Fiber optics are increasingly used for transmitting voice and data signals. As a transmission medium, light provides a number of advantages over traditional electrical communication techniques. For example, light signals allow for extremely high transmission rates and very high bandwidth capabilities. Also, light signals, when transmitted by optical fibers, are resistant to electro-magnetic interferences that would otherwise interfere with electrical signals. Light, when transmitted by optical fibers, also provides a more secure signal because it doesn't allow portions of the signal to escape from the fiber optic cable as can occur with electrical signals in wire-based systems. Light also can be conducted over greater distances without the signal loss typically associated with electrical signals on copper wire.

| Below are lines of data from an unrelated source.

(* ===== verification/NmbmLoad.v ===== *)
(** Loading the info tables: on a chip that holds two tables, the search passes over the
    blocks without a table, and the instance gets the block states and the mapping of the
    tables. *)

From stdpp Require Import base list numbers sets relations.
From Stdlib Require Import ZArith Lia.
From S2P Require Import Prelude NmbmTypes NmbmChip NmbmBlocks NmbmTable NmbmAttach NmbmSpec NmbmBlockSpec NmbmWalk NmbmTableSpec NmbmLogicSpec NmbmAttachSpec NmbmFormat NmbmData NmbmStored NmbmSave.
Local Open Scope Z_scope.
Local Open Scope cprog_scope.

(** * Words of the table image *)

Lemma words_bytes_slice l i w :
  l !! i = Some w -> slice (words_bytes l) (4 * Z.of_nat i) 4 = le_bytes 4 w.
Proof.
  intros Hi. rewrite <- (take_drop_middle l i w Hi). pose proof (lookup_lt_Some _ _ _ Hi).
  unfold words_bytes. rewrite bind_app. cbn [mbind list_bind]. fold (words_bytes (take i l)).
  unfold slice. rewrite drop_app_length' by (rewrite length_words_bytes, length_take; lia).
  by rewrite take_app_length' by by rewrite length_le_bytes.
Qed.

(** The first bytes of a buffer decide about its header. *)
Lemma parse_info_table_header_take l : parse_info_table_header (take 32 l) = parse_info_table_header l.
Proof.
  unfold parse_info_table_header, parse_header, le_field, slice.
  rewrite !skipn_firstn_comm, !take_take. reflexivity.
Qed.

Section load.
Context {chip : Type} {C : Crc32} {L : Crc32Laws C} (g : nmbm_geometry chip).
Context (Hg : geom_ok g) `{Hl : !lower_contract (lower g)}.
Context (page : chip -> Z -> list Z) (bad : chip -> Z -> bool) (sound : chip -> Z -> Prop).
Context `{Hr : !nand_reliable g page bad sound}.
Context (Hes : sizeof_nmbm_info_table_header <= erasesize (lower g)).
Abbreviation prog := (M (nst chip)).
Abbreviation ws := (writesize (lower g)).
Abbreviation es := (erasesize (lower g)).
Abbreviation stored := (stored g page).
Abbreviation kept := (kept bad sound).
Abbreviation nblk := (nblk g).
Abbreviation its := (info_table_size g).

Section image.
Context (it : nmbm_info_table_header) (bs bm : list Z) (Hlay : table_layout g it).
Abbreviation img := (table_image g it bs bm).

Lemma image_word off j l l0 n i w :
  Z.of_nat (length l0) = its -> 32 <= off -> off + n <= its -> n = 4 * Z.of_nat (length l) ->
  l !! i = Some w -> j = 4 * Z.of_nat i ->
  le_val (slice (blit l0 off (take (Z.to_nat n) (words_bytes l))) (off + j) 4) = u32 w.
Proof using.
  intros Hl0 Hoff Hn En Hi ->. pose proof (lookup_lt_Some _ _ _ Hi).
  rewrite (take_ge (words_bytes l)) by (rewrite length_words_bytes; lia).
  rewrite <- (slice_slice _ off n) by lia.
  replace n with (Z.of_nat (length (words_bytes l))) by (rewrite length_words_bytes; lia).
  rewrite slice_blit_eq by (rewrite ?length_words_bytes; lia).
  rewrite (words_bytes_slice _ _ _ Hi). apply le_val_bytes.
Qed.

Lemma state_table_words : bs_ok g bs -> state_table_size g = 4 * Z.of_nat (length bs).
Proof using Hg.
  intros [H _]. rewrite H, (geo_state g Hg), (Z.mul_comm 4 ((_ + 15) / 16)), Z.div_mul by lia. lia.
Qed.

(** The words of the two tables. *)
Lemma image_state_word i w :
  bs_ok g bs -> bs !! i = Some w -> le_field img (state_table_off it + 4 * Z.of_nat i) 4 = u32 w.
Proof using Hg Hlay.
  intros Hbs Hi. pose proof (state_table_words Hbs) as Hn. pose proof Hlay as [L1 L2 L3].
  pose proof (table_sizes_nonneg g Hg). pose proof (lookup_lt_Some _ _ _ Hi). unfold le_field.
  rewrite (image_slice g Hg it bs bm Hlay) by lia. unfold table_body. rewrite slice_blit_before.
  - by eapply image_word; [rewrite length_replicate; lia|lia|lia|exact Hn|exact Hi|].
  - lia.
  - lia.
  - lia.
  - rewrite length_blit; rewrite ?length_replicate, ?length_take; lia.
Qed.

Lemma image_mapping_word i m :
  Z.of_nat (length bm) = block_count g -> bm !! i = Some m ->
  le_field img (mapping_table_off it + 4 * Z.of_nat i) 4 = u32 m.
Proof using Hg Hlay.
  intros Hbm Hi. pose proof Hlay as [L1 L2 L3]. pose proof (table_sizes_nonneg g Hg).
  pose proof (geo_mapping g Hg). unfold le_field.
  rewrite (image_slice g Hg it bs bm Hlay) by lia. unfold table_body.
  eapply image_word; [|lia|lia| |exact Hi|done]; [|lia].
  rewrite length_blit; rewrite ?length_replicate, ?length_take; lia.
Qed.
End image.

While optical communications provide a number of advantages, the use of light as a transmission medium presents a number of implementation challenges. In particular, the data carried by light signal must be converted to an electrical format when received by a device, such as a network switch. Conversely, when data is transmitted to the optical network, it must be converted from an electronic signal to a light signal. A number of protocols define the conversion of electrical signals to optical signals and the transmission of those optical signals, including the ANSI Fiber Channel (FC) protocol and the SFF-8472 standard. The FC protocol is typically implemented using a transceiver module at both ends of a fiber optic cable. Each transceiver module typically contains a laser transmitter circuit capable of converting electrical signals to optical signals, and an optical receiver capable of converting received optical signals back into electrical signals. Typically, a transceiver module is electrically interfaced with a host device, such as a host computer, switching hub, network router, switch box, computer I/O and the like, via a compatible connection port.
A problem with these protocols is that they are often revised. As a result, it generally becomes necessary to upgrade the existing digital diagnostic integrated circuits within the fiber optic module each time the protocols are revised. Thus, it would be highly advantageous to provide a fiber optic transceiver module which can be easily upgraded with changes to the standard.
It would be highly advantageous, therefore, to remedy the foregoing and other deficiencies inherent in the prior art.
Accordingly, it is an object the present invention to provide new and improved optical transceiver modules.
Another object of the present invention is to provide new and improved optical transceiver modules with improved digital diagnostic integrated circuits.
Another object of the present invention is to provide new and improved optical transceiver modules that are easily upgraded with changes to the standard.
Another object of the present invention is to provide new and improved optical transceiver modules that improve the fabrication efficiency and manufacturing capabilities of optoelectronic modules.
A further object of the present invention is to provide new and improved methods of use of the optical transceiver modules.